Dataset entries
::::
(* ===== verification/Json.v ===== *)
(** * JSON as the Host writes it

    [json.dumps(value, sort_keys=True, separators=(",", ":"), ensure_ascii=...)]
    over the documents the code builds: the bytes that are signed
    ([bootstrap/controller_auth.py], [HostIdentityManager.sign_mapping] of
    [bootstrap/identity.py]) and measured ([bootstrap/endpoint_encoding.py]). *)

From Stdlib Require Import ZifyBool ZifyN.
From S2P Require Import Prelude Encoding.

(** ** Strings *)

Definition quote_char : ascii := ascii_of_N 34.
Definition backslash : ascii := ascii_of_N 92.
Definition hex4 (n : N) : list ascii := backslash :: "u"%char :: hex_pad 4 n.

(** The escapes both modes share. *)
Definition escape_common (n : N) : option (list ascii) :=
  if (n =? 34)%N then Some [backslash; quote_char]
  else if (n =? 92)%N then Some [backslash; backslash]
  else if (n =? 10)%N then Some [backslash; "n"%char]
  else if (n =? 13)%N then Some [backslash; "r"%char]
  else if (n =? 9)%N then Some [backslash; "t"%char]
  else if (n =? 8)%N then Some [backslash; "b"%char]
  else if (n =? 12)%N then Some [backslash; "f"%char]
  else if (n <? 32)%N then Some (hex4 n)
  else None.

(** [ensure_ascii=False]: UTF-8 bytes above 127 stand for themselves. *)
Definition escape_utf8 (l : list ascii) : list ascii :=
  l ≫= λ c, default [c] (escape_common (N_of_ascii c)).

(** The code points of a UTF-8 string. *)
Fixpoint utf8_decode (l : list ascii) : list N :=
  match l with
  | [] => []
  | a :: l1 =>
      let n := N_of_ascii a in
      if (n <? 128)%N then n :: utf8_decode l1
      else match l1 with
      | b :: l2 =>
          let cont c := (N_of_ascii c mod 64)%N in
          if (n <? 224)%N then (n mod 32 * 64 + cont b)%N :: utf8_decode l2
          else match l2 with
          | c :: l3 =>
              if (n <? 240)%N then (n mod 16 * 4096 + cont b * 64 + cont c)%N :: utf8_decode l3
              else match l3 with
              | d :: l4 => (n mod 8 * 262144 + cont b * 4096 + cont c * 64 + cont d)%N :: utf8_decode l4
              | [] => []
              end
          | [] => []
          end
      | [] => []
      end
  end.

(** [ensure_ascii=True]: everything outside [' '..'~'], by surrogates above the
    basic plane. *)
Definition escape_code_point (n : N) : list ascii :=
  match escape_common n with
  | Some e => e
  | None =>
      if (n <? 127)%N then [ascii_of_N n]
      else if (n <? 65536)%N then hex4 n
      else let v := (n - 65536)%N in
           hex4 (55296 + v / 1024)%N ++ hex4 (56320 + v mod 1024)%N
  end.
Definition escape_ascii (l : list ascii) : list ascii := utf8_decode l ≫= escape_code_point.

Definition json_string (ensure_ascii : bool) (s : string) : list ascii :=
  let l := list_ascii_of_string s in
  quote_char :: (if ensure_ascii then escape_ascii l else escape_utf8 l) ++ [quote_char].

(** ** Documents *)

Fixpoint join_comma (l : list (list ascii)) : list ascii :=
  match l with
  | [] => []
  | [x] => x
  | x :: l' => x ++ ","%char :: join_comma l'
  end.

Definition key_le (a b : string * list ascii) : bool := str_leb a.1 b.1.

(** Members are sorted by key at every level. *)
Fixpoint dumps (ensure_ascii : bool) (d : doc) : list ascii :=
  match d with
  | DNull => list_ascii_of_string "null"
  | DBool true => list_ascii_of_string "true"
  | DBool false => list_ascii_of_string "false"
  | DInt z => list_ascii_of_string (pretty z)
  | DStr s => json_string ensure_ascii s
  | DList l => "["%char :: join_comma (dumps ensure_ascii <$> l) ++ ["]"%char]
  | DObj kv =>
      "{"%char :: join_comma ((λ m, json_string ensure_ascii m.1 ++ ":"%char :: m.2) <$>
        sort_by key_le ((λ m, (m.1, dumps ensure_ascii m.2)) <$> kv)) ++ ["}"%char]
  end.

Example dumps_sample :
  string_of_list_ascii (dumps true (DObj [("b", DInt (-3)); ("a", DList [DNull; DBool true])])) =
  string_of_list_ascii (map ascii_of_nat
    [123; 34; 97; 34; 58; 91; 110; 117; 108; 108; 44; 116; 114; 117; 101; 93; 44; 34; 98; 34; 58; 45; 51; 125])%nat.
Proof. vm_compute. reflexivity. Qed.

(** ** Plain strings

    Printable ASCII without quote and backslash is written as it is, and a
    quoted plain string cannot be a proper prefix of another. *)

Definition plain_char (c : ascii) : bool :=
  let n := N_of_ascii c in (32 <=? n)%N && (n <? 127)%N && negb (n =? 34)%N && negb (n =? 92)%N.
Definition plain (s : string) : Prop := str_forallb plain_char s = true.

Lemma plain_escape l : forallb plain_char l = true → escape_ascii l = l.
Proof.
  unfold escape_ascii. induction l as [|c l IH]; [done|]. cbn [forallb]. intros [Hc Hl]%andb_true_iff.
  unfold plain_char in Hc. cbv zeta in Hc. cbn [utf8_decode].
  assert ((N_of_ascii c <? 128)%N = true) as -> by lia. cbn [mbind list_bind]. rewrite (IH Hl).
  unfold escape_code_point, escape_common.
  assert ((N_of_ascii c =? 34)%N = false ∧ (N_of_ascii c =? 92)%N = false ∧ (N_of_ascii c =? 10)%N = false ∧
    (N_of_ascii c =? 13)%N = false ∧ (N_of_ascii c =? 9)%N = false ∧ (N_of_ascii c =? 8)%N = false ∧
    (N_of_ascii c =? 12)%N = false ∧ (N_of_ascii c <? 32)%N = false ∧ (N_of_ascii c <? 127)%N = true)
    as (-> & -> & -> & -> & -> & -> & -> & -> & ->) by lia.
  by rewrite ascii_N_embedding.
Qed.

Lemma plain_escape_utf8 l : forallb plain_char l = true → escape_utf8 l = l.
Proof.
  unfold escape_utf8. induction l as [|c l IH]; [done|]. cbn [forallb]. intros [Hc Hl]%andb_true_iff.
  cbn [mbind list_bind]. rewrite (IH Hl). unfold plain_char in Hc. cbv zeta in Hc. unfold escape_common.
  assert ((N_of_ascii c =? 34)%N = false ∧ (N_of_ascii c =? 92)%N = false ∧ (N_of_ascii c =? 10)%N = false ∧
    (N_of_ascii c =? 13)%N = false ∧ (N_of_ascii c =? 9)%N = false ∧ (N_of_ascii c =? 8)%N = false ∧
    (N_of_ascii c =? 12)%N = false ∧ (N_of_ascii c <? 32)%N = false)
    as (-> & -> & -> & -> & -> & -> & -> & ->) by lia. done.
Qed.

Lemma json_string_mode s : plain s → json_string false s = json_string true s.
Proof. intros Hs. unfold json_string. by rewrite plain_escape, plain_escape_utf8. Qed.

Lemma plain_no_quote l : forallb plain_char l = true → quote_char ∉ l.
Proof.
  intros Hl Hq. pose proof (forallb_elem _ _ _ Hl Hq) as H. by vm_compute in H.
Qed.

Lemma quote_split (l1 l2 r1 r2 : list ascii) :
  quote_char ∉ l1 → quote_char ∉ l2 → l1 ++ quote_char :: r1 = l2 ++ quote_char :: r2 → l1 = l2 ∧ r1 = r2.
Proof.
  revert l2. induction l1 as [|c l1 IH]; intros [|d l2] H1 H2 E; simpl in E.
  - by injection E.
  - injection E as E _. exfalso. apply H2. rewrite E. left.
  - injection E as E _. exfalso. apply H1. rewrite <- E. left.
  - injection E as -> E. apply not_elem_of_cons in H1 as [_ H1], H2 as [_ H2].
    by destruct (IH l2 H1 H2 E) as [-> ->].
Qed.

Lemma json_string_plain s t r1 r2 :
  plain s → plain t → json_string true s ++ r1 = json_string true t ++ r2 → s = t ∧ r1 = r2.
Proof.
  unfold plain, str_forallb. intros Hs Ht E. unfold json_string in E. rewrite !plain_escape in E by done.
  cbn [app] in E. injection E as E. rewrite <- !app_assoc in E. cbn [app] in E.
  apply quote_split in E as [E1 E2]; [|by apply plain_no_quote..]. split; [|done].
  by rewrite <- (string_of_list_ascii_of_string s), <- (string_of_list_ascii_of_string t), E1.
Qed.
::::
WHAT TO WORK ON: The lines holding the word "Some" are the answer. Find them in the entries and copy them.

EXERCISE RESULT:
  if (n =? 34)%N then Some [backslash; quote_char]
  else if (n =? 92)%N then Some [backslash; backslash]
  else if (n =? 10)%N then Some [backslash; "n"%char]
  else if (n =? 13)%N then Some [backslash; "r"%char]
  else if (n =? 9)%N then Some [backslash; "t"%char]
  else if (n =? 8)%N then Some [backslash; "b"%char]
  else if (n =? 12)%N then Some [backslash; "f"%char]
  else if (n <? 32)%N then Some (hex4 n)
  | Some e => e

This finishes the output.